I did some more analysis on the images I shot last night.
A quick recap: Last night I saw a bright light shoot across Colorado Springs from east to west. When it got to the west side of the Springs, it split into five individual lights and hovered there. It's altitude was lower than Pikes Peak (I could see the mountain range silhouette behind the light). I ran inside to get a camera, and when I came back out, there was a single light hovering over the mountain range to the south of Pikes Peak. Last night in the dark, I thought it was over Cheyenne Mountain (which houses the Norad facility), but as it turns out, it was hovering over a peak somewhere between Pikes Peak and Cheyenne Mountain (I don't know the names of the peaks).

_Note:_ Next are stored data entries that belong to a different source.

#[export] Program Instance File_laws : StorageLaws File.FileStore := {|
  store_ok _ := True; store_map := file_map; tx_writable := in_update |}.
Next Obligation.
  intros s key _. cbn. unfold File.Get, File.View, File.txn_get. st. cbn.
  rewrite bucket_Get_law. fold (file_map s). eexists. split; [done|].
  destruct (file_map s !! key); [done|by left].
Qed.
Next Obligation.
  intros s key v _. cbn.
  destruct (write_law (File.txn_set key v) s (<[key := v]> (file_map s))) as (err & s' & ? & ?);
    [|by exists err, s'].
  intros tx Htx <-. by apply txn_set_ok.
Qed.
Next Obligation.
  intros s key _. cbn.
  destruct (write_law (File.txn_delete key) s (delete key (file_map s))) as (err & s' & ? & ?);
    [|by exists err, s'].
  intros tx Htx <-. by apply txn_delete_ok.
Qed.
Next Obligation.
  intros T s prefix fn t _. eexists. split; [apply while_prefix_lists|]. intros err t' Hit.
  by exists err.
Qed.
Next Obligation.
  intros s prefix offset limit _ Hl. destruct (File_GetPrefix s prefix offset limit) as (es & He & Eg).
  exists es. split; [done|]. cbn. rewrite Eg. by destruct (Z.ltb_spec limit 0); [lia|].
Qed.
Next Obligation.
  intros s key v _ Hs. destruct (txn_set_ok s key v Hs) as (err & s' & ? & ? & ?). by exists err, s'.
Qed.
Next Obligation.
  intros s key _ Hs. destruct (txn_delete_ok s key Hs) as (err & s' & ? & ? & ?). by exists err, s'.
Qed.
Next Obligation.
  intros s fn P _ Hfn. destruct (Hfn (File.newTxn true s)) as (err & tx & Ef & _ & _ & HP); [done..|].
  destruct (Update_ok fn s err tx Ef) as (err' & s' & Eu & H1 & H2). exists err', s'.
  split; [done|]. split; [done|]. destruct err' as [e|].
  - right. split; [done|]. by apply H2.
  - left. destruct (H1 eq_refl) as [-> Hs']. cbn in *. by rewrite Hs'.
Qed.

I shot a series of photos on tripod, overexposed, so that I could see the mountain range. I was able to overlay six photos with the peak lined up, to show the object was not stationary (like a bright star would be).
To the naked eye, and in those six photos, the object appeared as a very bright light.
I then took several photos at a much faster shutter speed to get a proper exposure on the object. For these photos (still on tripod) I used the mirror lock up function and the self-timer to insure there was no camera shake. The details in the round disk object are the real details, not an anomaly caused by camera movement...
There are details, but surprisingly, it doesn't look like anything I've ever seen.